宮入りした娘達が、前の広間で沸き立っている。
静かな奥の間にも聞こえてくる。
・・・今日は、仕立屋が来ている。
次の宴の着物を見立てているのだろう。
「この着物は、どなたのでしょう??」
「それは?」
”くすくす。しゃらしゃら。”
たいわいもない、娘達の戯れだ。
ゆらり。ゆらり。ぐにゃり。池は静かだ。
また、いつもの通りに宴が始まった。
ぐにゃり。ぐにゃり。
香の宮の奥で。朝を迎える。
まだ宴は、鳴り止まない。
朝餉の用意を、家人が整え。
さっさと下がった。
軽く身支度を整え膳の前へ座る。
娘はまだ眠っているのだろぉか?
しばらく、庭を眺めて待つ。
・・・
美しい布が、ふわふわと 水色の空に揺れている。
水面は、揺れていないのに、布はふわりふわりと風になびいている。
・・・。
池の中に東屋がぽつんとできている。
・・・もしかすると夢なのかもしれない。
どちらでもよい。
視線を手前の膳に移す。
娘はまだ床から出て来ない。
先に頂くのは、礼を欠くのかもしれないので。
ぼーと待つ。
娘の寝ている方をちらりと見る。
?娘は起き上がって散らばった布にくるまり座っている。
?何故か、娘は怯えている。
「どおした?」建前上聞いてみる。

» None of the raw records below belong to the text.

(* ===== verification/Routing.v ===== *)
(** * Routing table generation

    Model of [src/real/generate_simbricks_routing.py]: the map from chiplet coordinates to
    worker slots, the physical-host slot of every logical worker, and the channel of every
    ordered worker pair. *)

From S2P Require Import Prelude PyValue Topology Placement.

Record routing := Routing {
  rt_transport : string;
  rt_workload : string;
  rt_coordinate_to_worker_slot : gmap string Z;
  rt_worker_physical_slots : gmap string Z;
  rt_channel_by_worker_pair : gmap string string;
  rt_gateway_base_port : Z;
}.

(** [f"{x},{y}"] *)
Definition coordinate_key (x y : Z) : string := str_of_Z x +:+ "," +:+ str_of_Z y.

(** [[int(value) for value in text.split(",")]] *)
Definition parse_physical_slots (text : string) : result (list Z) := mapM py_int_exn (split_on "," text).

(** [arguments.worker_physical_slots]: an empty text counts as absent. *)
Definition physical_slots_of (nodes : Z) (arg : option string) : result (list Z) :=
  let given := match arg with Some t => negb (String.eqb t "") | None => false end in
  if given then
    slots ← parse_physical_slots (default "" arg);
    _ ← raise_if (negb (zlen slots =? nodes) || existsb (λ v, v <? 0) slots)
          (ValueError "--worker-physical-slots must give one non-negative value per logical worker");
    Ok slots
  else Ok (replicate (Z.to_nat nodes) 0).

(** One iteration of the placement loop: [setdefault] and the conflict test. *)
Definition add_coordinate (m : gmap string Z) (p : placed) : result (gmap string Z) :=
  match pl_coordinates p with
  | None => Ok m
  | Some (x, y) =>
      let key := coordinate_key x y in
      let slot := pl_node_slot p in
      let previous := default slot (m !! key) in
      let m' := match m !! key with Some _ => m | None => <[key := slot]> m end in
      _ ← raise_if (negb (previous =? slot))
            (ValueError ("chiplet coordinate " +:+ key +:+ " was placed on multiple worker slots"));
      Ok m'
  end.

Definition coordinate_to_slot (ps : list placed) : result (gmap string Z) := fold_result add_coordinate ∅ ps.

Definition pair_key (l r : Z) : string := coordinate_key l r.

Definition channel_by_pair (channels : list channel) : gmap string string :=
  foldl (λ m c, <[pair_key (ch_listener_slot c) (ch_connector_slot c) := ch_id c]> m) ∅ channels.

(** [{str(worker_slot): physical_slots[worker_slot] for worker_slot in range(nodes)}] *)
Definition physical_by_worker (nodes : Z) (slots : list Z) : result (gmap string Z) :=
  fold_result (λ m w, s ← slots !! Z.to_nat w ?! IndexError; Ok (<[str_of_Z w := s]> m)) ∅ (seqZ 0 nodes).

Definition main (pl : placement) (t : topology) (worker_physical_slots : option string) : result routing :=
  let nodes := pl_swarm_nodes pl in
  _ ← raise_if (negb (zlen (top_workers t) =? nodes))
        (ValueError "placement and topology disagree on worker count");
  slots ← physical_slots_of nodes worker_physical_slots;
  coordinates ← coordinate_to_slot (pl_processes pl);
  physical ← physical_by_worker nodes slots;
  Ok (Routing (top_transport t) (pl_workload pl) coordinates physical (channel_by_pair (top_channels t)) 9500).

(** The table as a JSON object, the entries of its three maps in the order of [map_to_list].  The
    object the code writes, with its order of insertion, is that of [NativeFiles.routing_document]. *)
Definition int_entries (m : gmap string Z) : pydict := prod_map id PInt <$> map_to_list m.

Definition to_json (rt : routing) : pydict :=
  [("version", PInt 1);
   ("transport", PStr (rt_transport rt));
   ("workload", PStr (rt_workload rt));
   ("coordinate_to_worker_slot", PDict (int_entries (rt_coordinate_to_worker_slot rt)));
   ("worker_physical_slots", PDict (int_entries (rt_worker_physical_slots rt)));
   ("channel_by_worker_pair", PDict (prod_map id PStr <$> map_to_list (rt_channel_by_worker_pair rt)));
   ("gateway_base_port", PInt (rt_gateway_base_port rt))].

(** ** Keys *)

Lemma coordinate_key_inj x y x' y' :
  coordinate_key x y = coordinate_key x' y' → x = x' ∧ y = y'.
Proof.
  unfold coordinate_key. intros [H1 H2]%str_app_cons_inj; [|by apply str_of_Z_lacks..].
  split; by apply str_of_Z_inj.
Qed.

(** ** The coordinate map *)

(** [p] is placed on worker [slot] and answers for the chiplet coordinate [key]. *)
Definition serves (key : string) (slot : Z) (p : placed) : Prop :=
  ∃ x y, pl_coordinates p = Some (x, y) ∧ coordinate_key x y = key ∧ pl_node_slot p = slot.

(** No chiplet coordinate is placed on two workers. *)
Definition consistent (ps : list placed) : Prop :=
  ∀ key s1 s2 p1 p2, p1 ∈ ps → p2 ∈ ps → serves key s1 p1 → serves key s2 p2 → s1 = s2.

Lemma add_coordinate_Ok m p m' :
  add_coordinate m p = Ok m' →
  ∀ key slot, m' !! key = Some slot ↔ m !! key = Some slot ∨ serves key slot p.
Proof.
  unfold add_coordinate, serves. destruct (pl_coordinates p) as [[x y]|] eqn:Hc.
  2:{ intros [= ->]. naive_solver. }
  intros H key slot. result_inv. bool_facts.
  destruct (m !! coordinate_key x y) as [s|] eqn:Hm; simpl in *.
  - split; [by left|]. intros [?|(x' & y' & [= <- <-] & <- & <-)]; [done|congruence].
  - rewrite lookup_insert. case_decide as Hk.
    + subst. rewrite Hm. split; [intros [= <-]; right; eauto|]. naive_solver.
    + split; [by left|]. intros [?|(x' & y' & [= <- <-] & <- & <-)]; done.
Qed.

Lemma coordinate_to_slot_Ok ps m :
  coordinate_to_slot ps = Ok m →
  ∀ key slot, m !! key = Some slot ↔ ∃ p, p ∈ ps ∧ serves key slot p.
Proof.
  unfold coordinate_to_slot. intros H.
  apply (fold_result_inv add_coordinate
    (λ pre m, ∀ key slot, m !! key = Some slot ↔ ∃ p, p ∈ pre ∧ serves key slot p) ps ∅ m); [| |done].
  - intros key slot. rewrite lookup_empty. set_solver.
  - intros pre p st st' IH _ Hstep key slot.
    rewrite (add_coordinate_Ok _ _ _ Hstep), IH. set_solver.
Qed.

Lemma coordinate_to_slot_total ps : consistent ps → is_ok (coordinate_to_slot ps) = true.
Proof.
  unfold coordinate_to_slot. intros Hps.
  enough (∀ pre suf m, ps = pre ++ suf →
    (∀ key slot, m !! key = Some slot ↔ ∃ p, p ∈ pre ∧ serves key slot p) →
    is_ok (fold_result add_coordinate m suf) = true) as H.
  { apply (H [] ps ∅); [done|]. intros. rewrite lookup_empty. set_solver. }
  intros pre suf. revert pre. induction suf as [|p suf IH]; intros pre m Hl Hm; [done|]. simpl.
  destruct (add_coordinate m p) as [m'|e] eqn:Hadd.
  - apply (IH (pre ++ [p])); [by rewrite <- app_assoc|].
    intros key slot. rewrite (add_coordinate_Ok _ _ _ Hadd), Hm. set_solver.
  - exfalso. unfold add_coordinate in Hadd. destruct (pl_coordinates p) as [[x y]|] eqn:Hc; [|done].
    destruct (m !! coordinate_key x y) as [s|] eqn:Hk; simpl in Hadd.
    2:{ rewrite Z.eqb_refl in Hadd. done. }
    destruct (s =? pl_node_slot p) eqn:Hs; [done|]. bool_facts. apply Hs.
    apply Hm in Hk as (p' & Hp' & Hserve).
    apply (Hps (coordinate_key x y) s (pl_node_slot p) p' p); [set_solver..|done|].
    exists x, y. done.
Qed.

Lemma consistent_of_Ok ps : is_ok (coordinate_to_slot ps) = true → consistent ps.
Proof.
  destruct (coordinate_to_slot ps) as [m|] eqn:Hm; [|done]. intros _ key s1 s2 p1 p2 Hp1 Hp2 H1 H2.
  pose proof (coordinate_to_slot_Ok _ _ Hm key) as Hk.
  assert (m !! key = Some s1) by (apply Hk; eauto).
  assert (m !! key = Some s2) by (apply Hk; eauto). congruence.
Qed.

(** ** The physical slots *)

Lemma physical_by_worker_Ok nodes slots m :
  physical_by_worker nodes slots = Ok m →
  ∀ w, 0 ≤ w < nodes → m !! str_of_Z w = slots !! Z.to_nat w ∧ is_Some (slots !! Z.to_nat w).
Proof.
  unfold physical_by_worker. set (f := λ m w, _). intros H.
  enough (∀ w, w ∈ seqZ 0 nodes → m !! str_of_Z w = slots !! Z.to_nat w ∧ is_Some (slots !! Z.to_nat w)) as Hall
    by (intros w Hw; apply Hall, elem_of_seqZ; lia).
  apply (fold_result_inv f (λ pre m, ∀ w, w ∈ pre → m !! str_of_Z w = slots !! Z.to_nat w ∧ is_Some (slots !! Z.to_nat w))
    (seqZ 0 nodes) ∅ m); [set_solver| |done].
  intros pre w st st' IH _ Hstep w' Hw'. unfold f in Hstep. result_inv. 
  apply elem_of_app in Hw' as [Hw'|Hw'%list_elem_of_singleton].
  - rewrite lookup_insert. case_decide as Hk; [|by apply IH].
    apply str_of_Z_inj in Hk as ->. rewrite Ha. eauto.
  - subst w'. rewrite lookup_insert_eq, Ha. eauto.
Qed.

Lemma physical_by_worker_total nodes slots :
  nodes ≤ zlen slots → is_ok (physical_by_worker nodes slots) = true.
Proof.
  intros Hn. unfold physical_by_worker.
  assert (Hall : ∀ w, w ∈ seqZ 0 nodes → is_Some (slots !! Z.to_nat w)).
  { intros w Hw%elem_of_seqZ. apply lookup_lt_is_Some_2. unfold zlen in Hn. lia. }
  generalize (∅ : gmap string Z) as m. revert Hall. generalize (seqZ 0 nodes) as l.
  induction l as [|w l IH]; intros Hall m; simpl; [done|].
  destruct (Hall w) as [s Hs]; [set_solver|]. rewrite Hs. simpl. apply IH. set_solver.
Qed.

(** ** Properties *)


Definition demo_placement (nodes : Z) : placement :=
  Placement "mlp" "mlp.yml" [] nodes "contiguous"
    [Placed "phase1" 0 0 "n0" (Some (5, 5)); Placed "phase1" 1 (nodes - 1) "n1" (Some (0, 1));
     Placed "phase2" 0 0 "n0" None].
Definition demo_topology (nodes : Z) : topology :=
  Topology 1 TRANSPORT (make_workers "10.203.0" nodes) [].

まだ、月が満ちるまでは、時がある。
ひと時だけども、共に過ごす娘だ。
もめ事は、嫌だ。 娘の隣に静かに寄り添う。
娘は布にくるまり
小さな声で、ぶつぶつ 独り言を繰り返す。
?
あぁ。
この娘も東屋が突然現れた事に驚いているのか?
それはそうだ。
少し前まで、なかった、池すらなかった。 無理もない。
背中をさすってやり、顔を覗き込む。
「三夜様は、本物なのですね。」 ”は?”
「神託です、」「三夜様の神託を伝えます。」唐突に、語り出す。
忘れてしまわぬようにと、慌てて話し出した。
”月は満ち、下弦の次の朝、
陽、天頂過ぎる頃、羽衣の元へ。
羽衣統べる者あり“
“水の中、羽衣の館へ、その娘はある”
”求める答えそこにあり“
すー。はー。すー。
「三夜様に、伝えないといけない気がしました。」
一気にしゃべって息が持たなかったのか、呼吸を整えている。
どくどく。
耳に心音が聞こえる。それとも耳が脈打っている。
急に生き生きと、世界が揺れ始める。
・・・。
「その話は、他言するな。」思わず手を握り、
娘を抱きしめた。
手の温度が上がる。
他言するな。と、言っても、
老人達は、聞いているのかもしれない。
いや、もうすでに神託があったのかもしれない。
”水の中、羽衣の館”っ!
まさに、突然現れた東屋だ。
手を握ったまま、庭に目をやる。
娘は驚いて怯えて?いたが、
すぐ身支度を整え朝餉の席に着いた。